**Exercise brief:**
Pull out every line with the word "front" from the entries below.

[Stored items]

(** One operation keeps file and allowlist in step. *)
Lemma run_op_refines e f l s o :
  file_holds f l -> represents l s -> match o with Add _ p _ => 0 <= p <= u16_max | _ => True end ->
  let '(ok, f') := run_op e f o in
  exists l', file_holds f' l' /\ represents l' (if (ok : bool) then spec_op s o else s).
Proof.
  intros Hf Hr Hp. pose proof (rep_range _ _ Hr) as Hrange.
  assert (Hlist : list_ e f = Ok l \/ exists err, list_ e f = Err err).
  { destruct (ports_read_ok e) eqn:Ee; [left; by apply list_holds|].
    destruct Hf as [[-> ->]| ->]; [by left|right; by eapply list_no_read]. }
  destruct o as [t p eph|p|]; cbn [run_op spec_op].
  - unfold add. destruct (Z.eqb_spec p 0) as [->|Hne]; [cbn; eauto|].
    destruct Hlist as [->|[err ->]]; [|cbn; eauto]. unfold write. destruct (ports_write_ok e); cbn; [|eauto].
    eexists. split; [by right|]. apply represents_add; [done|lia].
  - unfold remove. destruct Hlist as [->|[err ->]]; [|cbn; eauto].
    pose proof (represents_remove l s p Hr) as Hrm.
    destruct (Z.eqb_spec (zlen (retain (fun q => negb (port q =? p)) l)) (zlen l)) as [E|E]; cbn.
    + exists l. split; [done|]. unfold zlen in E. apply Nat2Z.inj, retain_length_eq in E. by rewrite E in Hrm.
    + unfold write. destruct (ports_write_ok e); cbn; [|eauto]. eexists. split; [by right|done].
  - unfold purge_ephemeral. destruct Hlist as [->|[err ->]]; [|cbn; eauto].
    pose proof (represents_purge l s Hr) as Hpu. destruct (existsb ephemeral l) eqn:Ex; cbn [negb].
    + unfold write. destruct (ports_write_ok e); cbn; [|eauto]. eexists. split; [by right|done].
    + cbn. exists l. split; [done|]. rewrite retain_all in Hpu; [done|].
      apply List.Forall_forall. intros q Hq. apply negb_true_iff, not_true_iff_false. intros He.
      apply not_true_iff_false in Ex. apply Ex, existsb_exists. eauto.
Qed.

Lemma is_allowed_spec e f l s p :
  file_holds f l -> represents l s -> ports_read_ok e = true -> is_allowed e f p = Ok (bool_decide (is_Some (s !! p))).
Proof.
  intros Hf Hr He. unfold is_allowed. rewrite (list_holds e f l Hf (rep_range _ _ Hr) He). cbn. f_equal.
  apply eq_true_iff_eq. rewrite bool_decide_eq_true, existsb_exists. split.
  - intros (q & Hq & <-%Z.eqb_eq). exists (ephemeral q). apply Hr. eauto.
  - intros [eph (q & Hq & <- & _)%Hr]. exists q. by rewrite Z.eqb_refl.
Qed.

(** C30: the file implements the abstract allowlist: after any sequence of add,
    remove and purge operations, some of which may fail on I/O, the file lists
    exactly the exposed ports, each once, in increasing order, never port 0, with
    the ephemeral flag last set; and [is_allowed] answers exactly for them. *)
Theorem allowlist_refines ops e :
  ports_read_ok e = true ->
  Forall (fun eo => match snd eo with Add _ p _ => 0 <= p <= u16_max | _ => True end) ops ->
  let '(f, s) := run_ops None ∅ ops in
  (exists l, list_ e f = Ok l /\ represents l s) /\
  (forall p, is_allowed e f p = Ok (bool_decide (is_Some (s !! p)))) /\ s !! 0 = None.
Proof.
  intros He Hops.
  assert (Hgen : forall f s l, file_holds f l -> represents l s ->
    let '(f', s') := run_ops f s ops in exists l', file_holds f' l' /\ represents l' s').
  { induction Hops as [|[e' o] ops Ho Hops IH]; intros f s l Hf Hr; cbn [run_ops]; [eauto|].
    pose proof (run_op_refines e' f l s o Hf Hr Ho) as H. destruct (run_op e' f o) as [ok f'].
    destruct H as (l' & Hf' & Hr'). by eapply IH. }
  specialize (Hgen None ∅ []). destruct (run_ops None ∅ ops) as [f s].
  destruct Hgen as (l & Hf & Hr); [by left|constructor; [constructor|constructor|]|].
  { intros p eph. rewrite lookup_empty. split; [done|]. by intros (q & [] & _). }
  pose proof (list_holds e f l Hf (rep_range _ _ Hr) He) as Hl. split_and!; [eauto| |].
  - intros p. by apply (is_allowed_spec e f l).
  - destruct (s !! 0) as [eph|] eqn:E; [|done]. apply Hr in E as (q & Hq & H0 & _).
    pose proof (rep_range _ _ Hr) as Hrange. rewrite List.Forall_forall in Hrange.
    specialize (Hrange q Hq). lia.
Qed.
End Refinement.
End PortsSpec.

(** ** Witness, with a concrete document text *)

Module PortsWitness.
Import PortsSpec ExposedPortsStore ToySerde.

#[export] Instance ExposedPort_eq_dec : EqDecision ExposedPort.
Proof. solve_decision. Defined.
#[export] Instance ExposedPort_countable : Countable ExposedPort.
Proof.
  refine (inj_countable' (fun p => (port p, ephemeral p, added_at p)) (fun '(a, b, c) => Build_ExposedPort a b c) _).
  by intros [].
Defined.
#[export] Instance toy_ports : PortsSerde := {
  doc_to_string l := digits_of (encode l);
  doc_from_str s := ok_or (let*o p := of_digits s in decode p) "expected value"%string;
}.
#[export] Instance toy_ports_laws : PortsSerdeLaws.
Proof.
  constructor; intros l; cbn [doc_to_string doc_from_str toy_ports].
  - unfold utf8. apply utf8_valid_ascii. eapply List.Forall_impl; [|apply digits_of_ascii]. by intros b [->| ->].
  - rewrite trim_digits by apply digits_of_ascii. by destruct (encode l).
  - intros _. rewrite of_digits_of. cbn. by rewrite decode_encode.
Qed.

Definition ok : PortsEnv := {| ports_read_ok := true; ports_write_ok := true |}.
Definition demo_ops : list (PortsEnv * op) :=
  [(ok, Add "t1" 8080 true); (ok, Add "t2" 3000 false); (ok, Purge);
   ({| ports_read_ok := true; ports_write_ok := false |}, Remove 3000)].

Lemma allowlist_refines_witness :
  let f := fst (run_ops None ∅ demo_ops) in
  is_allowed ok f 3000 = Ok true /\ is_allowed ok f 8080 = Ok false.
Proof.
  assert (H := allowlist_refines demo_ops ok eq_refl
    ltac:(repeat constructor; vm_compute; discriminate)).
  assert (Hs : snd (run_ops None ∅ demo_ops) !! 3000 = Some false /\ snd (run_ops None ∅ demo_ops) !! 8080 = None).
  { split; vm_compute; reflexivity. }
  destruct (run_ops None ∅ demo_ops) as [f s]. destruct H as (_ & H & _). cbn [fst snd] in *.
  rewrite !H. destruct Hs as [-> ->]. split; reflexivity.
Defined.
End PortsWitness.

...

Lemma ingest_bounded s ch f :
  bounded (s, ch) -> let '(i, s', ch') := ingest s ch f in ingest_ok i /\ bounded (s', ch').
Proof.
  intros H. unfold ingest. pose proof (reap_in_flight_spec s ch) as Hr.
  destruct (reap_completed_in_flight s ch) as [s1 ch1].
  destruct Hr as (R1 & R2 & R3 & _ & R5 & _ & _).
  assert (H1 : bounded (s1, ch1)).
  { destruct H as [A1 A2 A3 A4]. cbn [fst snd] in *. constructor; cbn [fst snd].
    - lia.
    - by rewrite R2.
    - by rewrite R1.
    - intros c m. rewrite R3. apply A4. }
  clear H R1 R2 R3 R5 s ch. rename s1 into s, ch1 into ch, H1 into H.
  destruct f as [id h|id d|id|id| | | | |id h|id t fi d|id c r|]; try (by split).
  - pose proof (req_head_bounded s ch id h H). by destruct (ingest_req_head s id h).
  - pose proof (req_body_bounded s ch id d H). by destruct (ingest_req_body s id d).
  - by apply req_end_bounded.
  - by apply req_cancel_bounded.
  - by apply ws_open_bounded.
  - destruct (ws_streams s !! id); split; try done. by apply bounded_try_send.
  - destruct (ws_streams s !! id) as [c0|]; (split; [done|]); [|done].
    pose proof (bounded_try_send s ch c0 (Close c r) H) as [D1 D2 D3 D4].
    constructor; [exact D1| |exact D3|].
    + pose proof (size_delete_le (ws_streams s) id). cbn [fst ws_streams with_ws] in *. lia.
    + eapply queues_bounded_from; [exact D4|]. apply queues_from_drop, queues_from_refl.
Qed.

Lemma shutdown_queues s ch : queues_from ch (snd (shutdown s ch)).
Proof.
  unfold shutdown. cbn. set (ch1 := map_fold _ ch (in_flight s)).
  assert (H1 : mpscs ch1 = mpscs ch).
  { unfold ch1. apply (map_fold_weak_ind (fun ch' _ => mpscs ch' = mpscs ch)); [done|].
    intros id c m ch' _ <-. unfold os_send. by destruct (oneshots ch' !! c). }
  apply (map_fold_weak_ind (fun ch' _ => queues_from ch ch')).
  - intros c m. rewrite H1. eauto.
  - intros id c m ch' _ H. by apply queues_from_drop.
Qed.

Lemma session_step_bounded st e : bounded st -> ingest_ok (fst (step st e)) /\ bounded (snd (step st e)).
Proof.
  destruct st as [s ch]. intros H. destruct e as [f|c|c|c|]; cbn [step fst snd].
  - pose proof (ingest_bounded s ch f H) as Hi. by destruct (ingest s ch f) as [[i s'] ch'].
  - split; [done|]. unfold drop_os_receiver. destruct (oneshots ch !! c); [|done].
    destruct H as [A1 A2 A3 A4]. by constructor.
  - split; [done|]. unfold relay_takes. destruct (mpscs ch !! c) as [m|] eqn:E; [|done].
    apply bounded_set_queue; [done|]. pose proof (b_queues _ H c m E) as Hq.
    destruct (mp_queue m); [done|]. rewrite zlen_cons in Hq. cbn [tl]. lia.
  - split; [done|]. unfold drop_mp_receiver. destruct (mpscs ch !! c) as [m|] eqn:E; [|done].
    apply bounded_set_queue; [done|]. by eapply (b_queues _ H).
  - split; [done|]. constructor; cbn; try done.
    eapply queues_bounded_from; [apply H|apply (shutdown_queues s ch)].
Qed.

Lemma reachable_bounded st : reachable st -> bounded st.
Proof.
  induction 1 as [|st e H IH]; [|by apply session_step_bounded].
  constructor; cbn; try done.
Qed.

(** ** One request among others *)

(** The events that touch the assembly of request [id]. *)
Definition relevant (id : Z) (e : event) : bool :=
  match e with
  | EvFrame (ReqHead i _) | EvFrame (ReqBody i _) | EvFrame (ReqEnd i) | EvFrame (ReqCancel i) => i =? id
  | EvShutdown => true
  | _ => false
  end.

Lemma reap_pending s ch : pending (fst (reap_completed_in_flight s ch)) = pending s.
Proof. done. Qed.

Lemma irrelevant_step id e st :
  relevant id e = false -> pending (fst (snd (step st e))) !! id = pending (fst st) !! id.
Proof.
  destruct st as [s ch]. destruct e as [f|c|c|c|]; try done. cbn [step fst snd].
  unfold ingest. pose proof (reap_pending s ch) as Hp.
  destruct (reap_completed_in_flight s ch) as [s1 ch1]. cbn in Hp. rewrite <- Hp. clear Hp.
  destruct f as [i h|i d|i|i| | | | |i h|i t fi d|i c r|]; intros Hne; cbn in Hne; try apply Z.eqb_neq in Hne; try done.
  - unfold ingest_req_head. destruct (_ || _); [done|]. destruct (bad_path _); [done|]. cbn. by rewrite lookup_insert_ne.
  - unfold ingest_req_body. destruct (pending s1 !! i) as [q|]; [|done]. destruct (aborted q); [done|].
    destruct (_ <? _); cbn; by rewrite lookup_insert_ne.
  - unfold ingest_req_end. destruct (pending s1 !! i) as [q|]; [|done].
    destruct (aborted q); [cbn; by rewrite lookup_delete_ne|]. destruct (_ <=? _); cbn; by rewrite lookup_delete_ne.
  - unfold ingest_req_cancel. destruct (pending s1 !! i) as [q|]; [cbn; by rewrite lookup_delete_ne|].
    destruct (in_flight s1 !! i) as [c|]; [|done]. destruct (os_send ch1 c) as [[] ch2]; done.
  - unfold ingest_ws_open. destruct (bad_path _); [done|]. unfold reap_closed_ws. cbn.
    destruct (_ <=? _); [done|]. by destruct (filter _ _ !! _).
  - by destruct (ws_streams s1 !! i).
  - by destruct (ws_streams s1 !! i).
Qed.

* * *

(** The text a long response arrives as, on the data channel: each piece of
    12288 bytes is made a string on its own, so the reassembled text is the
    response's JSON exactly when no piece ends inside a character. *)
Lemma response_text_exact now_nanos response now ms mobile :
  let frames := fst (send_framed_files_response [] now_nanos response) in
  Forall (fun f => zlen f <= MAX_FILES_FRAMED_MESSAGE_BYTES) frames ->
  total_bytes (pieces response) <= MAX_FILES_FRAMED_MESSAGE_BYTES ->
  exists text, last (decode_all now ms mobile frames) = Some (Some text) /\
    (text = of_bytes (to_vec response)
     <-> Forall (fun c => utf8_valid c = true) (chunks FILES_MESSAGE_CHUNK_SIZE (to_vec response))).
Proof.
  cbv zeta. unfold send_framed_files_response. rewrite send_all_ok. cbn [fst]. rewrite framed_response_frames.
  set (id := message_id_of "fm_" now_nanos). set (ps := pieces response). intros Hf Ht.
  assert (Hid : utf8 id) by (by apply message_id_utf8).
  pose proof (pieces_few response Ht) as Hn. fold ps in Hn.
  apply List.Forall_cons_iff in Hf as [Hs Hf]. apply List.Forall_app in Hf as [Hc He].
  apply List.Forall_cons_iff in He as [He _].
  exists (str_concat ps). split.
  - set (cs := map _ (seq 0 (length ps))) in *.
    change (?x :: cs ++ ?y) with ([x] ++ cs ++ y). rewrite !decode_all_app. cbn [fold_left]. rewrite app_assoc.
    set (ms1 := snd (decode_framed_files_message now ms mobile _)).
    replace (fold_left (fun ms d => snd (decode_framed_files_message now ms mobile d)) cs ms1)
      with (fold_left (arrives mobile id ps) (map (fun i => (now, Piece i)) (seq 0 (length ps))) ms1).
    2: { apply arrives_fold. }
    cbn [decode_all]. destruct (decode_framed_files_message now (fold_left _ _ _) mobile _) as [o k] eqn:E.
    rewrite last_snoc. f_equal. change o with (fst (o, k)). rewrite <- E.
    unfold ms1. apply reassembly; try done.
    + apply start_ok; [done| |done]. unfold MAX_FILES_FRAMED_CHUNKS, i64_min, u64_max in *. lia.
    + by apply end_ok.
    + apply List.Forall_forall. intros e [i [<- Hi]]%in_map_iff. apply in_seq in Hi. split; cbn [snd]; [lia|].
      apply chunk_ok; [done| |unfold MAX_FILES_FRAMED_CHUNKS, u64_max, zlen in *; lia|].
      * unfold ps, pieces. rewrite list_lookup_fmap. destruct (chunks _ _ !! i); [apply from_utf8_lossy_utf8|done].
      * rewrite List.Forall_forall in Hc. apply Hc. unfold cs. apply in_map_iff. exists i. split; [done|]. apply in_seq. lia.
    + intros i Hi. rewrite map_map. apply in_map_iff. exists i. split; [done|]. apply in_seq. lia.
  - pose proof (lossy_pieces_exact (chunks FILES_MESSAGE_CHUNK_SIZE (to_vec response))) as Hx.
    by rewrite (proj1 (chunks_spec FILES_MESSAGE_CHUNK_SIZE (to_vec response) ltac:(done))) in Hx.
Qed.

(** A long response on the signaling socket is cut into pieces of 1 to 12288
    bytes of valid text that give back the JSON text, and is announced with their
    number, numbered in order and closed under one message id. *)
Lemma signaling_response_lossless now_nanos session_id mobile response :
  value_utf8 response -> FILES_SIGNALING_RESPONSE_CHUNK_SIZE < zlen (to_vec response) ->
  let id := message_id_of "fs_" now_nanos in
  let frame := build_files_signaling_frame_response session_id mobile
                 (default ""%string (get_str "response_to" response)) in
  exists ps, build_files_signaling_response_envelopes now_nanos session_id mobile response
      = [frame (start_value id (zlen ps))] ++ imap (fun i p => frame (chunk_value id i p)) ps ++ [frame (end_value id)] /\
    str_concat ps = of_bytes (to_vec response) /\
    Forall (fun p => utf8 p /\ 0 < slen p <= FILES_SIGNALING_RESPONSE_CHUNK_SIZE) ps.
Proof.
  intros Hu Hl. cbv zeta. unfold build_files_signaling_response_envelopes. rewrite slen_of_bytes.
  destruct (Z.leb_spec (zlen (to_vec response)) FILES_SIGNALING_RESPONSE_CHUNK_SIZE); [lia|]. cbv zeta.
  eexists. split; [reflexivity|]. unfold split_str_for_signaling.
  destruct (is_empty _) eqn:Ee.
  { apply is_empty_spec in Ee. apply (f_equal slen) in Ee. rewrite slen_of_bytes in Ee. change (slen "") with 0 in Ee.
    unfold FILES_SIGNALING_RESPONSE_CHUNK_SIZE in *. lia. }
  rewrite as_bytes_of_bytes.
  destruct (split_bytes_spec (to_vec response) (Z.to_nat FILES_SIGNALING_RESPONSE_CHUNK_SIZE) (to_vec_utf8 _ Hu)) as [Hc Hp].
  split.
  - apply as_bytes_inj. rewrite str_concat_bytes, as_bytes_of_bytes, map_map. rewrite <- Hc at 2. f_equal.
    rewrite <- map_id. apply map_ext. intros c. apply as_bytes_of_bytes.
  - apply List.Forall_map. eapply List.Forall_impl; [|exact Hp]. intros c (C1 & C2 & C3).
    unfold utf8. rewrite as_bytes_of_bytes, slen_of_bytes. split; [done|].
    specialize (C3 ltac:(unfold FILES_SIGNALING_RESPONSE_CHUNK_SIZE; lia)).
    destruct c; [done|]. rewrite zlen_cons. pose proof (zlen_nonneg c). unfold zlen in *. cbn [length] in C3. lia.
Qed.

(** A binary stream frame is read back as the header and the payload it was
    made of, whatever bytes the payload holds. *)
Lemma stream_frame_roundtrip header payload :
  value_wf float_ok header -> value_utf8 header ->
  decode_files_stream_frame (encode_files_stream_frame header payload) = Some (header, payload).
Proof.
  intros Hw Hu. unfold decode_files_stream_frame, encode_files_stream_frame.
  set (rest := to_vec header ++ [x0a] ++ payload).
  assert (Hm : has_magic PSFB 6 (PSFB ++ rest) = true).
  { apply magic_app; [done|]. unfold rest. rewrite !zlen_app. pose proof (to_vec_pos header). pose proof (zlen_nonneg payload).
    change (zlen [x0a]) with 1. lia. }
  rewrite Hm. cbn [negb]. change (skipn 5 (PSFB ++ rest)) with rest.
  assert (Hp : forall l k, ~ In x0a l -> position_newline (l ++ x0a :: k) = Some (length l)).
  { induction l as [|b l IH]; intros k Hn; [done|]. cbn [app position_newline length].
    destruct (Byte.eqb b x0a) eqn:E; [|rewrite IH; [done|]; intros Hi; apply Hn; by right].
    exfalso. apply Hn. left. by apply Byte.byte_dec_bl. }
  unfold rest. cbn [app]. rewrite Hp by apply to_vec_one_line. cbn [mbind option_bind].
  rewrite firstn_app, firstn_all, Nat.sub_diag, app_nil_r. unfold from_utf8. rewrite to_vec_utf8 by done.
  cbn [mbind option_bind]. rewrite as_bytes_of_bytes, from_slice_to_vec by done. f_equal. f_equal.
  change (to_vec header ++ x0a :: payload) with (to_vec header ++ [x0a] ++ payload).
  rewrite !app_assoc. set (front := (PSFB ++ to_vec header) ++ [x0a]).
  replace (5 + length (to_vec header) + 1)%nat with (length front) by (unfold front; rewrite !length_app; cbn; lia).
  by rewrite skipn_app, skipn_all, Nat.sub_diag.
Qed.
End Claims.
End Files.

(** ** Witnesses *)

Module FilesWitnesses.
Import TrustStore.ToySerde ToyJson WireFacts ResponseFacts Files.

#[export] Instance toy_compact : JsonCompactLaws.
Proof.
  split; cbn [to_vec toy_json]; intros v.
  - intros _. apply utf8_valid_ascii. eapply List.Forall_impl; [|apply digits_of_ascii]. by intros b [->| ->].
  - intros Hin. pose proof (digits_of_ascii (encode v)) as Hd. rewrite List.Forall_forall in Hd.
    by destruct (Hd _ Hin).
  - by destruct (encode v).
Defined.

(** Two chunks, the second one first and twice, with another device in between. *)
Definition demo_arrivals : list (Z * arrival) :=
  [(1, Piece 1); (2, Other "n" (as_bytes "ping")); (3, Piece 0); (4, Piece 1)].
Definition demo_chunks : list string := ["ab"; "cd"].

**Task output:**
  rewrite !app_assoc. set (front := (PSFB ++ to_vec header) ++ [x0a]).
  replace (5 + length (to_vec header) + 1)%nat with (length front) by (unfold front; rewrite !length_app; cbn; lia).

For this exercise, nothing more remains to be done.